Everyone wants to come out of the blocks at a full sprint. Remember exercise and cardiovascular training are built progressively over time. Don’t do more than you can handle and end up at our clinic needing treatment! Exercising well outside your safe capacity won’t always speed up your results but generally leads to overtraining and repetitive strain injuries. Sometimes you have to work smarter, not harder. One thing to warn those new to working out is the dreaded DOMS. DOMS stands for delayed onset muscle soreness and generally is felt most in larger muscle groups and muscle insertions (where they attach to bone). DOMS generally peaks around 1-3 days post-exercise. DOMS is NOT an injury and you should recover quickly if you keep moving! If you are having a lot of trouble with DOMS hanging around, rolling out and light cardio generally help!
#3. Know Your Mobility Limits!
Before every exercise, I recommend you run through the movement with a very light load. This not only allows you to do some lift-specific dynamic movements, but it also gives you a great opportunity to see if you can even get your body into the lifting position safely. Are your individual hips designed to squat to the floor? Is your shoulder and upper back mobility good enough to lift overhead without leading to injury? Reminder: we do more than just treat pain! If you have a physical limitation or dysfunction keeping you from moving properly we can certainly address those issues too! Pain is often the last symptom of a poorly functioning system, let’s make sure the car works properly before putting it on the track!

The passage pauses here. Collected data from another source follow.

(* ===== verification/RWLockSpec.v ===== *)
(** The read-write locks: what a read-write lock promises, as transitions of an
    abstract lock, and that the C library's operations (src/libc/9sys/qlock-l4.c)
    make these transitions; the lists of the kernel's (src/9/port/qlock.c). *)

From S2P Require Import Prelude Links QLock QLockSpec.

(** ** The abstract lock *)

Import QLock.User.

(** The readers, is there a writer, the waiting threads with what they wait for
    ([QueuingR] or [QueuingW]). *)
Record arw := Arw { ar : Z; aw : bool; aq : list (Z * Z) }.

(** A writer excludes readers and other writers; threads wait only for someone
    who holds the lock, and a reader only waits first for a writer. *)
Definition awf (a : arw) : Prop :=
  0 <= ar a /\ (aw a = true -> ar a = 0) /\
  (aq a <> [] -> 0 < ar a \/ aw a = true) /\
  (forall t q, aq a = (t, QueuingR) :: q -> aw a = true) /\
  Forall (fun x => x.2 = QueuingR \/ x.2 = QueuingW) (aq a).

Inductive rwop := RLock (t : Z) | WLock (t : Z) | CanRLock | CanWLock | RUnlock | WUnlock.

Inductive rwres := Granted | Waits | Refused | Done | Wakes (ts : list Z).

(** The readers at the head of the queue. *)
Fixpoint lead_readers (q : list (Z * Z)) : list (Z * Z) :=
  match q with
  | (t, st) :: q' => if decide (st = QueuingR) then (t, st) :: lead_readers q' else []
  | [] => []
  end.

(** [None] when the caller does not hold the lock. *)
Definition arw_step (op : rwop) (a : arw) : option (rwres * arw) :=
  match op with
  | RLock t =>
      if decide (aw a = false /\ aq a = []) then Some (Granted, Arw (ar a + 1) false [])
      else Some (Waits, Arw (ar a) (aw a) (aq a ++ [(t, QueuingR)]))
  | WLock t =>
      if decide (ar a = 0 /\ aw a = false) then Some (Granted, Arw 0 true (aq a))
      else Some (Waits, Arw (ar a) (aw a) (aq a ++ [(t, QueuingW)]))
  | CanRLock =>
      if decide (aw a = false /\ aq a = []) then Some (Granted, Arw (ar a + 1) false [])
      else Some (Refused, a)
  | CanWLock =>
      if decide (ar a = 0 /\ aw a = false) then Some (Granted, Arw 0 true (aq a))
      else Some (Refused, a)
  | RUnlock =>
      if decide (ar a <= 0) then None
      else match aq a with
           | (t, _) :: q => if decide (ar a = 1) then Some (Wakes [t], Arw 0 true q)
                            else Some (Done, Arw (ar a - 1) (aw a) (aq a))
           | [] => Some (Done, Arw (ar a - 1) (aw a) [])
           end
  | WUnlock =>
      if aw a then
        match aq a with
        | [] => Some (Done, Arw 0 false [])
        | (t, st) :: q =>
            if decide (st = QueuingW) then Some (Wakes [t], Arw 0 true q)
            else let rds := lead_readers (aq a) in
                 Some (Wakes rds.*1, Arw (Z.of_nat (length rds)) false (drop (length rds) (aq a)))
        end
      else None
  end.

Lemma lead_readers_split q : q = lead_readers q ++ drop (length (lead_readers q)) q.
Proof.
induction q as [|[t st] q IH]; [done|]. cbn. case_decide; [|done]. cbn. by rewrite <- IH.
Qed.

Lemma lead_readers_rest q t st q' :
  drop (length (lead_readers q)) q = (t, st) :: q' -> st <> QueuingR.
Proof.
induction q as [|[t1 st1] q IH]; [done|]. cbn. case_decide; [exact IH|]. cbn. congruence.
Qed.

(** The transitions keep the lock well formed. *)
Lemma awf_step op a r a' : awf a -> arw_step op a = Some (r, a') -> awf a'.
Proof.
intros (H1 & H2 & H3 & H4 & H5) Hs. destruct a as [n w q]. cbn in *.
assert (forall t st, Forall (fun x : Z * Z => x.2 = QueuingR \/ x.2 = QueuingW) q ->
  st = QueuingR \/ st = QueuingW ->
  Forall (fun x : Z * Z => x.2 = QueuingR \/ x.2 = QueuingW) (q ++ [(t, st)])) as Happ.
{ intros t st Hq Hst. apply Forall_app. split; [done|]. by constructor. }
destruct op as [t|t| | | |]; cbn in Hs.
- case_decide as Hd; simplify_eq.
  + split_and!; cbn; try done; lia.
  + split_and!; cbn; try done; [| |apply Happ; auto].
    * intros _. destruct q as [|x q]; [|by apply H3]. destruct w; [by right|]. tauto.
    * intros t' q' Hq. destruct q as [|x q]; [|cbn in Hq; simplify_eq; by eapply H4].
      destruct w; [done|]. tauto.
- case_decide as Hd; simplify_eq.
  + split_and!; cbn; try done. intros _. by right.
  + split_and!; cbn; try done; [| |apply Happ; auto].
    * intros _. destruct w; [by right|left]. lia.
    * intros t' q' Hq. destruct q as [|x q]; [done|]. cbn in Hq. simplify_eq. by eapply H4.
- case_decide as Hd; simplify_eq; [|done].
  split_and!; cbn; try done; lia.
- case_decide as Hd; simplify_eq; [|done]. split_and!; cbn; try done. intros _. by right.
- case_decide as Hd; [done|]. assert (w = false) as ->.
  { destruct w; [|done]. specialize (H2 eq_refl). lia. }
  destruct q as [|[t st] q]; simplify_eq.
  + split_and!; cbn; try done; lia.
  + apply Forall_cons_1 in H5 as [H5 H6]. case_decide; simplify_eq.
    * split_and!; cbn; try done. by right.
    * split_and!; cbn; try done; [lia|left; lia|by constructor].
- destruct w; [|done]. destruct q as [|[t st] q]; simplify_eq.
  { split_and!; cbn; done. }
  destruct (decide (st = QueuingW)); simplify_eq.
  + apply Forall_cons_1 in H5 as [H5 H6]. split_and!; cbn; try done. by right.
  + apply Forall_cons_1 in H5 as [H5 H6]. cbn in H5. destruct H5 as [H5|H5]; [|done].
    cbn [lead_readers]. rewrite decide_True by done. cbn [length drop].
    split_and!; cbn; try done; [| |].
    * intros _. left. lia.
    * intros t' q' Hq. by apply lead_readers_rest in Hq.
    * rewrite (lead_readers_split q) in H6. by apply Forall_app in H6 as [_ H6].
Qed.
(* ===== verification/Intmap.v ===== *)
(** Maps from ulongs to pointers, src/lib9p/intmap.c: an array of [NHASH] lists.
    Every operation runs under the map's read-write lock and is one step; [inc],
    which [lookupkey] calls while it holds the lock, is a parameter, a change of
    the state [St] that the values live in. *)

From S2P Require Import Prelude.

Definition NHASH : Z := 128.

Definition hashid (id : Z) : Z := id mod NHASH.

Section Intmap.
Context {V St : Type}.

(** [struct Intlist]: the fields [id] and [aux]; a list follows the links. *)
Definition Intlist : Type := list (Z * V).

Record Intmap := MkIntmap { hash : gmap Z Intlist; inc : V -> St -> St }.

Definition bucket (m : Intmap) (h : Z) : Intlist := default [] (hash m !! h).

Definition set_bucket (m : Intmap) (h : Z) (l : Intlist) : Intmap :=
  MkIntmap (<[h := l]> (hash m)) (inc m).

Definition nop (_ : V) (s : St) : St := s.

Definition allocmap (inc : option (V -> St -> St)) : Intmap :=
  MkIntmap ∅ (default nop inc).

(** The loop of [llookup]: the nodes before the one that [*lf] points to, and
    the list from there on. *)
Fixpoint lloop (l : Intlist) (id : Z) : Intlist * Intlist :=
  match l with
  | [] => ([], [])
  | (id', aux) :: link =>
      if decide (id' = id) then ([], l)
      else let '(before, f) := lloop link id in ((id', aux) :: before, f)
  end.

Definition llookup (m : Intmap) (id : Z) : Intlist * Intlist := lloop (bucket m (hashid id)) id.

Definition lookupkey (m : Intmap) (id : Z) (s : St) : option V * St :=
  match (llookup m id).2 with
  | (_, v) :: _ => (Some v, inc m v s)
  | [] => (None, s)
  end.

(** [f->link = map->hash[h]; map->hash[h] = f] *)
Definition addkey (m : Intmap) (id : Z) (v : V) : Intmap :=
  let h := hashid id in set_bucket m h ((id, v) :: bucket m h).

Definition insertkey (m : Intmap) (id : Z) (v : V) : option V * Intmap :=
  match llookup m id with
  | (before, (_, ov) :: link) => (Some ov, set_bucket m (hashid id) (before ++ (id, v) :: link))
  | (_, []) => (None, addkey m id v)
  end.

Definition caninsertkey (m : Intmap) (id : Z) (v : V) : bool * Intmap :=
  match (llookup m id).2 with
  | _ :: _ => (false, m)
  | [] => (true, addkey m id v)
  end.

Definition deletekey (m : Intmap) (id : Z) : option V * Intmap :=
  match llookup m id with
  | (before, (_, ov) :: link) => (Some ov, set_bucket m (hashid id) (before ++ link))
  | (_, []) => (None, m)
  end.

(** [freemap(map, destroy)] on a state of [destroy]. *)
Definition freemap {D} (m : Intmap) (destroy : V -> D -> D) (s : D) : D :=
  foldl (fun s h => foldl (fun s p => destroy p.2 s) s (bucket m h)) s (seqZ 0 NHASH).
End Intmap.
Arguments Intmap : clear implicits.
Arguments Intlist : clear implicits.
(* ===== verification/Files.v ===== *)
(** File trees of the file server library, src/lib9p/file.c and uid.c: [File]s
    with reference counts, the [Filelist] of a directory, trees, and the
    [Readdir] that reads a directory through a pointer into its list.

    Files, list nodes, readers and trees are objects of a heap. Each operation
    holds the read-write locks of the files that it changes and is one step; an
    object that is not allocated may not be used. [freefile] frees the strings of
    a [File] and puts the [File] on the free list: from then on, until [allocfile]
    takes it, a use of it aborts, its strings not being there. The strings of a [Dir] are
    copies that only their file has, so they are values; [convD2M] is used
    through its contract in Dir9PSpec. [f->tree->destroy] is a function of the
    server: the files it is called for are recorded, in order. *)

From S2P Require Import Prelude Mem Fcall9P Fcall9PSpec Dir9P Dir9PSpec.

Definition QTDIR : Z := 0x80.
Definition QTAPPEND : Z := 0x40.
Definition QTEXCL : Z := 0x20.
Definition DMDIR : Z := 0x80000000.
Definition DMAPPEND : Z := 0x40000000.
Definition DMEXCL : Z := 0x20000000.

(** [0] is [nil] for every pointer. *)
Record File := MkFile {
  f_ref : Z; f_dir : dirv; f_parent : Z; f_aux : Z;
  f_list : Z; (* filelist *)
  f_tree : Z; f_nchild : Z; f_allocd : Z; f_nxchild : Z; f_readers : Z;
  f_free : bool (* on the free list, its strings freed *) }.

Record Filelist := MkFilelist { fl_f : Z; fl_link : Z }.
Record Readdir := MkReaddir { rd_dir : Z; rd_fl : Z }.
Record Tree := MkTree { t_root : Z; t_qidgen : Z; t_dirqidgen : Z }.

(** The messages given to [werrstr]. *)
Inductive ferr :=
  | NoError
  | NoParent (* no parent *)
  | CannotRemoveRoot (* cannot remove root *)
  | HasChildren (* has children *)
  | ParentChanged (* parent changed underfoot *)
  | CreateInNonDirectory (* create in non-directory *)
  | FileExists. (* file already exists *)

Record fheap := FHeap {
  files : gmap Z File; fls : gmap Z Filelist; rds : gmap Z Readdir; trees : gmap Z Tree;
  freefilelist : Z;
  brk : Z; (* the next address of emalloc9p *)
  destroyed : list Z; errstr : ferr }.

Definition empty_dir : dirv := Dirv 0 0 (MkQid 0 0 0) 0 0 0 0 [] [] [] [].
Definition zero_file : File := MkFile 0 empty_dir 0 0 0 0 0 0 0 0 false.

(** *** Fields *)

Definition set_ref x f := MkFile x (f_dir f) (f_parent f) (f_aux f) (f_list f) (f_tree f) (f_nchild f) (f_allocd f) (f_nxchild f) (f_readers f) (f_free f).
Definition set_dir x f := MkFile (f_ref f) x (f_parent f) (f_aux f) (f_list f) (f_tree f) (f_nchild f) (f_allocd f) (f_nxchild f) (f_readers f) (f_free f).
Definition set_parent x f := MkFile (f_ref f) (f_dir f) x (f_aux f) (f_list f) (f_tree f) (f_nchild f) (f_allocd f) (f_nxchild f) (f_readers f) (f_free f).
Definition set_aux x f := MkFile (f_ref f) (f_dir f) (f_parent f) x (f_list f) (f_tree f) (f_nchild f) (f_allocd f) (f_nxchild f) (f_readers f) (f_free f).
Definition set_list x f := MkFile (f_ref f) (f_dir f) (f_parent f) (f_aux f) x (f_tree f) (f_nchild f) (f_allocd f) (f_nxchild f) (f_readers f) (f_free f).
Definition set_tree x f := MkFile (f_ref f) (f_dir f) (f_parent f) (f_aux f) (f_list f) x (f_nchild f) (f_allocd f) (f_nxchild f) (f_readers f) (f_free f).
Definition set_nchild x f := MkFile (f_ref f) (f_dir f) (f_parent f) (f_aux f) (f_list f) (f_tree f) (s32 x) (f_allocd f) (f_nxchild f) (f_readers f) (f_free f).
Definition set_allocd x f := MkFile (f_ref f) (f_dir f) (f_parent f) (f_aux f) (f_list f) (f_tree f) (f_nchild f) x (f_nxchild f) (f_readers f) (f_free f).
Definition set_nxchild x f := MkFile (f_ref f) (f_dir f) (f_parent f) (f_aux f) (f_list f) (f_tree f) (f_nchild f) (f_allocd f) (s32 x) (f_readers f) (f_free f).
Definition set_readers x f := MkFile (f_ref f) (f_dir f) (f_parent f) (f_aux f) (f_list f) (f_tree f) (f_nchild f) (f_allocd f) (f_nxchild f) x (f_free f).
Definition set_free x f := MkFile (f_ref f) (f_dir f) (f_parent f) (f_aux f) (f_list f) (f_tree f) (f_nchild f) (f_allocd f) (f_nxchild f) (f_readers f) x.

Definition set_files x s := FHeap x (fls s) (rds s) (trees s) (freefilelist s) (brk s) (destroyed s) (errstr s).
Definition set_fls x s := FHeap (files s) x (rds s) (trees s) (freefilelist s) (brk s) (destroyed s) (errstr s).
Definition set_rds x s := FHeap (files s) (fls s) x (trees s) (freefilelist s) (brk s) (destroyed s) (errstr s).
Definition set_trees x s := FHeap (files s) (fls s) (rds s) x (freefilelist s) (brk s) (destroyed s) (errstr s).
Definition set_freefilelist x s := FHeap (files s) (fls s) (rds s) (trees s) x (brk s) (destroyed s) (errstr s).
Definition set_brk x s := FHeap (files s) (fls s) (rds s) (trees s) (freefilelist s) x (destroyed s) (errstr s).
Definition set_destroyed x s := FHeap (files s) (fls s) (rds s) (trees s) (freefilelist s) (brk s) x (errstr s).
Definition set_errstr x s := FHeap (files s) (fls s) (rds s) (trees s) (freefilelist s) (brk s) (destroyed s) x.

Section Files.
Context {R : Type}.
Abbreviation fcmd := (cmd fheap R).

(** A file in use. *)
Definition fget (p : Z) : fcmd File := fun s =>
  match files s !! p with
  | Some f => if f_free f then (Abt, s) else (Go f, s)
  | None => (Abt, s)
  end.
Definition fset (p : Z) (g : File -> File) : fcmd unit := fun s =>
  match files s !! p with
  | Some f => if f_free f then (Abt, s) else (Go tt, set_files (<[p := g f]> (files s)) s)
  | None => (Abt, s)
  end.

(** A file on the free list. *)
Definition free_get (p : Z) : fcmd File := fun s =>
  match files s !! p with Some f => (Go f, s) | None => (Abt, s) end.
Definition free_put (p : Z) (f : File) : fcmd unit := cmodify (fun s => set_files (<[p := f]> (files s)) s).

Definition flget (p : Z) : fcmd Filelist := fun s =>
  match fls s !! p with Some f => (Go f, s) | None => (Abt, s) end.
Definition flset (p : Z) (v : Filelist) : fcmd unit := fun s =>
  match fls s !! p with
  | Some _ => (Go tt, set_fls (<[p := v]> (fls s)) s)
  | None => (Abt, s)
  end.
Definition flfree (p : Z) : fcmd unit := cmodify (fun s => set_fls (delete p (fls s)) s).
Definition werrstr (e : ferr) : fcmd unit := cmodify (set_errstr e).

(** [emalloc9p(n*sizeof ..)]: [n] consecutive objects. *)
Definition emalloc (n : Z) : fcmd Z := fun s => (Go (brk s), set_brk (brk s + n) s).

(** [incref] and [decref] of the field [_ref]. *)
Definition incref (p : Z) : fcmd unit := fset p (fun f => set_ref (s32 (f_ref f + 1)) f).
Definition decref (p : Z) : fcmd Z :=
  fset p (fun f => set_ref (s32 (f_ref f - 1)) f);;
  f <- fget p;; cret (f_ref f).

(** *** allocfile, freefile *)

Definition NFILES : Z := 16.

(** The [N] new files, linked by [aux]. *)
Definition new_files (a : Z) : list (Z * File) :=
  (fun i => (a + i, set_free true (set_allocd (if decide (i = 0) then 1 else 0)
      (set_aux (if decide (i = NFILES - 1) then 0 else a + i + 1) zero_file)))) <$> seqZ 0 NFILES.

Definition allocfile : fcmd Z :=
  fr <- cgets freefilelist;;
  (if decide (fr = 0) then
     a <- emalloc NFILES;;
     cmodify (fun s => set_files (list_to_map (new_files a) ∪ files s) s);;
     cmodify (set_freefilelist a)
   else cret tt);;
  f <- cgets freefilelist;;
  fo <- free_get f;;
  cmodify (set_freefilelist (f_aux fo));;
  free_put f (set_allocd (f_allocd fo) zero_file);;
  cret f.

(** The loop of [freefile]: every entry is empty. *)
Fixpoint freelist_loop (fuel : nat) (fl : Z) : fcmd unit :=
  match fuel with
  | O => cabort
  | S fuel' =>
      if decide (fl = 0) then cret tt
      else
        n <- flget fl;;
        if decide (fl_f n <> 0) then cabort (* assert(fl->f == nil) *)
        else flfree fl;; freelist_loop fuel' (fl_link n)
  end.

Definition flfuel : fcmd nat := cgets (fun s => S (size (fls s))).

Definition freefile (f : Z) : fcmd unit :=
  fo <- fget f;;
  fuel <- flfuel;;
  freelist_loop fuel (f_list fo);;
  if decide (f_ref fo <> 0) then cabort
  else
    fr <- cgets freefilelist;;
    fset f (fun o => set_free true (set_aux fr o));; (* the strings were freed before *)
    cmodify (set_freefilelist f).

#4. Work Your Core Properly
A lot of people have heard “a strong core supports your back” if you have a bad back you most likely got a recommendation from Dr. Google to work on core strengthening. The issue here is a lot of core work can be bad for your back and an individualized program should be made for each case based on your dysfunction/injury. Should core be your focus with a low back injury, it is always a good idea to have someone assess you individually.
#5. Breathe Properly
Here is a quick test, put your hand over your chest and another over your belly. Try to breathe as normally as possible and see which hand moves more. If you notice your rib cage moving upward more than your belly, you are most likely breathing with your neck and not your diaphragm! So if you find yourself turning blue in the face or flexing your neck to get that final rep in, you are probably doing more harm than good in the long run. I often recommend inhaling on your exercise setup and exhaling during the strenuous phase to avoid this.